A HEREFORD factory worker died after Herefordshire's NHS trust failed to diagnose and treat his sepsis quickly enough, a Parliamentary and Health Service Ombudsman investigation has found.

Stephen Durkin died after suffering organ failure from sepsis, a life-threatening condition that occurs when the immune system overreacts to an infection, causing widespread inflammation that can damage the body’s own tissue.

His wife, Michelle, made a complaint to the ombudsman after she was left floored by his sudden death which she believed was avoidable.

Stephen was an otherwise healthy 56-year-old when he attended Wye Valley Trust A&E with chest pain in July 2017.

Hospital staff suspected he had a major blood vessel blockage and admitted him to a ward overnight.

The next morning his overall condition had worsened, but staff did not monitor him more closely, as national guidance advises, and he continued to deteriorate throughout the day.

The next day Stephen was admitted to intensive care and treated for sepsis but tragically died later that evening.

In the space of 48-hours his condition deteriorated rapidly but staff did not act quickly enough and the critical care team attended Stephen ten hours too late.

His wife Michelle arrived at the hospital to visit Stephen, only to find that he was critically ill and unresponsive. She was left devastated by his death and turned to the Ombudsman to look into what had happened with his care.


"My feelings regarding his death cannot be expressed fully in words. Stephen’s death was untimely and avoidable, he had so much to live for," Mrs Durkin said.

“I’m hoping that highlighting the mismanagement of Stephen’s treatment and care by Hereford hospital, which resulted in his death, can prevent anyone else from experiencing the same tragic journey myself and family have had to take.”

Ombudsman Rob Behrens said: “Stephen’s tragic death could so easily have been avoided. His case shows why early detection of sepsis, as set out in national guidelines, is crucial.

“Sadly, this is not the first time we have had to highlight this issue. There is clearly more the NHS needs to do. It is vital that NHS trusts ensure their staff are sepsis-aware to reduce the number of avoidable deaths from this life-threatening condition.”
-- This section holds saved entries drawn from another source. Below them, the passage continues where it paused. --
Lemma parse_number_length (s rest : jsstring) (v : JSON.value) :
  JSON.parse_number s = JSON.Parsed v rest -> (length rest <= length s)%nat.
Proof.
  unfold JSON.parse_number.
  set (start := match s with
                | c :: r => if c =? 45 then (true, r) else (false, s)
                | [] => (false, s)
                end).
  assert (H1 : (length (snd start) <= length s)%nat).
  { unfold start. destruct s as [|c r]; [cbn; lia|].
    destruct (c =? 45); cbn; lia. }
  destruct start as [neg s1]. cbn [snd] in H1.
  destruct (JSON.take_int s1) as [[ip s2]|] eqn:E2; [|discriminate].
  assert (H2 : (length s2 <= length s1)%nat).
  { unfold JSON.take_int in E2. destruct s1 as [|c r]; [discriminate|].
    destruct (c =? 48); [inversion E2; subst; cbn; lia|].
    destruct (is_digit c); [|discriminate].
    pose proof (take_digits_length r) as T.
    destruct (JSON.take_digits r) as [d rest']. inversion E2; subst. cbn in *. lia. }
  destruct (JSON.take_frac s2) as [[fp s3]|] eqn:E3; [|discriminate].
  assert (H3 : (length s3 <= length s2)%nat).
  { unfold JSON.take_frac in E3. destruct s2 as [|c r]; [inversion E3; subst; lia|].
    destruct (c =? 46); [|inversion E3; subst; lia].
    pose proof (take_digits_length r) as T.
    destruct (JSON.take_digits r) as [[|d0 d] rest']; [discriminate|].
    inversion E3; subst. cbn in *. lia. }
  destruct (JSON.take_exp s3) as [[e s4]|] eqn:E4; [|discriminate].
  assert (H4 : (length s4 <= length s3)%nat).
  { unfold JSON.take_exp in E4. destruct s3 as [|c r]; [inversion E4; subst; lia|].
    destruct ((c =? 101) || (c =? 69)); [|inversion E4; subst; lia].
    set (sign := match r with
                 | sg :: r' => if sg =? 45 then (true, r')
                               else if sg =? 43 then (false, r') else (false, r)
                 | [] => (false, r)
                 end) in E4.
    assert (Hs : (length (snd sign) <= length r)%nat).
    { unfold sign. destruct r as [|sg r']; [cbn; lia|].
      destruct (sg =? 45); [cbn; lia|]. destruct (sg =? 43); cbn; lia. }
    destruct sign as [ng r1]. cbn [snd] in Hs.
    pose proof (take_digits_length r1) as T.
    destruct (JSON.take_digits r1) as [[|d0 d] rest']; [discriminate|].
    inversion E4; subst. cbn in *. lia. }
  intros H. inversion H; subst. lia.
Qed.

Lemma drop_prefix_length (w s rest : jsstring) :
  JSON.drop_prefix w s = Some rest -> (length rest <= length s)%nat.
Proof.
  revert s. induction w as [|y w IH]; intros s H.
  - destruct s; inversion H; subst; lia.
  - destruct s as [|x s']; [discriminate|]. cbn [JSON.drop_prefix] in H.
    destruct (x =? y); [|discriminate]. apply IH in H. cbn [length]. lia.
Qed.

Lemma keyword_length (w s rest : jsstring) (v v' : JSON.value) :
  JSON.keyword w v s = JSON.Parsed v' rest -> (length rest <= length s)%nat.
Proof.
  unfold JSON.keyword. destruct (JSON.drop_prefix w s) as [r|] eqn:E; [|discriminate].
  intros H. inversion H; subst. now apply drop_prefix_length in E.
Qed.

Lemma parse_string_length (s t rest : jsstring) :
  JSON.parse_string s = Some (t, rest) -> (length rest < length s)%nat.
Proof.
  remember (length s) as n eqn:Hn. revert s t rest Hn.
  induction n as [n IH] using lt_wf_ind. intros s t rest Hn H.
  destruct s as [|c r]; [discriminate|]. cbn [JSON.parse_string] in H.
  cbn [length] in Hn.
  assert (step : forall u r0 t0 rest0,
            (length r0 < n)%nat ->
            match JSON.parse_string r0 with
            | Some (t1, rest1) => Some (u :: t1, rest1)
            | None => None
            end = Some (t0, rest0) -> (length rest0 < length r0)%nat).
  { intros u r0 t0 rest0 Hlt Hm.
    destruct (JSON.parse_string r0) as [[t1 rest1]|] eqn:E; [|discriminate].
    inversion Hm; subst. exact (IH _ Hlt r0 t1 rest0 eq_refl E). }
  destruct (c =? 34); [inversion H; subst; lia|].
  destruct (c =? 92).
  - destruct r as [|e r1]; [discriminate|]. cbn [length] in Hn.
    repeat match type of H with
           | (if ?b then _ else _) = _ =>
               destruct b; [apply step in H; [lia | lia]|]
           end.
    destruct (e =? 117); [|discriminate].
    destruct r1 as [|h1 [|h2 [|h3 [|h4 r2]]]]; try discriminate.
    destruct (JSON.hex4_val h1 h2 h3 h4); [|discriminate].
    cbn [length] in Hn. apply step in H; cbn [length] in *; lia.
  - destruct (c <? 32); [discriminate|]. apply step in H; lia.
Qed.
David Mowbray, chief medical officer at Wye Valley NHS Trust, said: “We apologise unreservedly to Stephen’s wife and family for the delay in his diagnosis and treatment for sepsis.
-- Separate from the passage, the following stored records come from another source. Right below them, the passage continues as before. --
(** The loop over the rows stops at the first failing row: it has
    received the rows up to that one and rendered nothing. *)
Lemma PrintStatementResult_rows_fails pre bad post e header table :
  Forall good_row pre ->
  row_fails bad e ->
  PrintStatementResult_rows (pre ++ bad :: post) header table
  = (repeat (Recv (RowsOf ShellQuery)) (S (length pre)), Fail e).
Proof.
  intros Hpre Hbad. revert table.
  induction Hpre as [| r pre [f [Hr Hf]] _ IH]; intros table;
    cbn [PrintStatementResult_rows app length repeat].
  - rewrite bind_emit.
    destruct Hbad as [Herr | [Herr Hfmt]]; rewrite Herr.
    + rewrite bind_return_error_Some. reflexivity.
    + rewrite bind_return_error_None, Hfmt, bind_lift_Fail. reflexivity.
  - rewrite bind_emit, Hr, bind_return_error_None, Hf, bind_lift_Done, IH.
    reflexivity.
Qed.

(** When every row is good the table is rendered once, after the channel
    is found closed. *)
Lemma PrintStatementResult_rows_done rows formatted header table :
  Forall2 formats_to rows formatted ->
  PrintStatementResult_rows rows header table
  = (repeat (Recv (RowsOf ShellQuery)) (length rows)
     ++ [Closed (RowsOf ShellQuery); Render header (table ++ formatted)],
     Done tt).
Proof.
  intros H. revert table.
  induction H as [| r f rows formatted [Hr Hf] _ IH]; intros table;
    cbn [PrintStatementResult_rows app length repeat].
  - rewrite app_nil_r. reflexivity.
  - rewrite bind_emit, Hr, bind_return_error_None, Hf, bind_lift_Done, IH.
    rewrite <- app_assoc. reflexivity.
Qed.

Lemma PrintStatementResult_unfold statementResult withoutHeader rows :
  RowCh statementResult = Some rows ->
  ColumnNames statementResult <> [] ->
  PrintStatementResult statementResult withoutHeader
  = PrintStatementResult_rows rows (header_of statementResult withoutHeader) [].
Proof.
  intros Hch Hcols. unfold PrintStatementResult, header_of. rewrite Hch.
  destruct (ColumnNames statementResult); [congruence | reflexivity].
Qed.

(** C8, as stated, fails: the zero [StatementResult] has no column name
    and a nil row channel, and printing it is an error. *)
Lemma zero_column_result_without_channel_is_an_error :
  ColumnNames zero_StatementResult = []
  /\ PrintStatementResult zero_StatementResult false
     = ([], Fail UnableToPrintStatementResult).
Proof. split; reflexivity. Qed.

(** C8, amended: for a statement result that has a row channel and no
    column name, [PrintStatementResult] performs nothing (it writes
    nothing and reads no row) and returns no error. *)
Theorem zero_column_result_prints_nothing (statementResult : StatementResult)
    (withoutHeader : bool) :
  ColumnNames statementResult = [] ->
  is_Some (RowCh statementResult) ->
  PrintStatementResult statementResult withoutHeader = ([], Done tt).
Proof.
  intros Hcols [rows Hch]. unfold PrintStatementResult.
  rewrite Hch, Hcols. reflexivity.
Qed.

Lemma zero_column_result_prints_nothing_witness :
  PrintStatementResult
    (mkStatementResult [] (Some [mkRowResult [] (Some (Upstream "x"))]) None)
    false
  = ([], Done tt).
Proof.
  apply zero_column_result_prints_nothing; [reflexivity | eexists; reflexivity].
Defined.

(** C10, as stated, fails: when there is no column name the row stream is
    not read, and the error that one of its rows carries is not returned. *)
Lemma row_error_of_zero_column_result_is_not_returned :
  let bad := mkRowResult [] (Some (Upstream "constraint failed")) in
  let statementResult := mkStatementResult [] (Some [bad]) None in
  row_fails bad (Upstream "constraint failed")
  /\ snd (PrintStatementResult statementResult false)
     <> Fail (Upstream "constraint failed").
Proof.
  simpl. split; [left; reflexivity | discriminate].
Qed.

(** C10, amended: for a statement result with a row channel and at least
    one column name, if a row of the stream fails (it carries an error, or
    one of its values fails formatting) after rows that are all good,
    [PrintStatementResult] returns that first error and has written
    nothing; and when all rows are good the table is rendered once, after
    the whole stream is consumed. *)
Theorem failed_print_writes_nothing (statementResult : StatementResult)
    (withoutHeader : bool) :
  ColumnNames statementResult <> [] ->
  (forall pre bad post e,
      RowCh statementResult = Some (pre ++ bad :: post) ->
      Forall good_row pre ->
      row_fails bad e ->
      snd (PrintStatementResult statementResult withoutHeader) = Fail e
      /\ written (fst (PrintStatementResult statementResult withoutHeader)) = [])
  /\ (forall rows formatted,
      RowCh statementResult = Some rows ->
      Forall2 formats_to rows formatted ->
      PrintStatementResult statementResult withoutHeader
      = (repeat (Recv (RowsOf ShellQuery)) (length rows)
         ++ [Closed (RowsOf ShellQuery);
             Render (header_of statementResult withoutHeader) formatted],
         Done tt)).
Proof.
  intros Hcols. split.
  - intros pre bad post e Hch Hpre Hbad.
    rewrite (PrintStatementResult_unfold _ _ _ Hch Hcols).
    rewrite (PrintStatementResult_rows_fails _ _ _ _ _ _ Hpre Hbad).
    split; [reflexivity |]. apply written_repeat_Recv.
  - intros rows formatted Hch Hrows.
    rewrite (PrintStatementResult_unfold _ _ _ Hch Hcols).
    apply (PrintStatementResult_rows_done _ _ _ [] Hrows).
Qed.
“The trust swiftly improved training and monitoring to prevent deaths from sepsis wherever possible, and we continue to monitor and evaluate any sepsis-related deaths to ensure patients receive the highest standard of care”.


Following the investigation, and at the ombudsman’s request, the trust has provided extra training to its staff in sepsis management and advanced communication skills, and has introduced an electronic observations system that improves identification if a patient’s condition is deteriorating.

It explained that since doing so, it has seen a ‘considerable reduction’ in sepsis-related deaths, demonstrating how complaints can lead directly to service improvements in the NHS, and better outcomes for patients.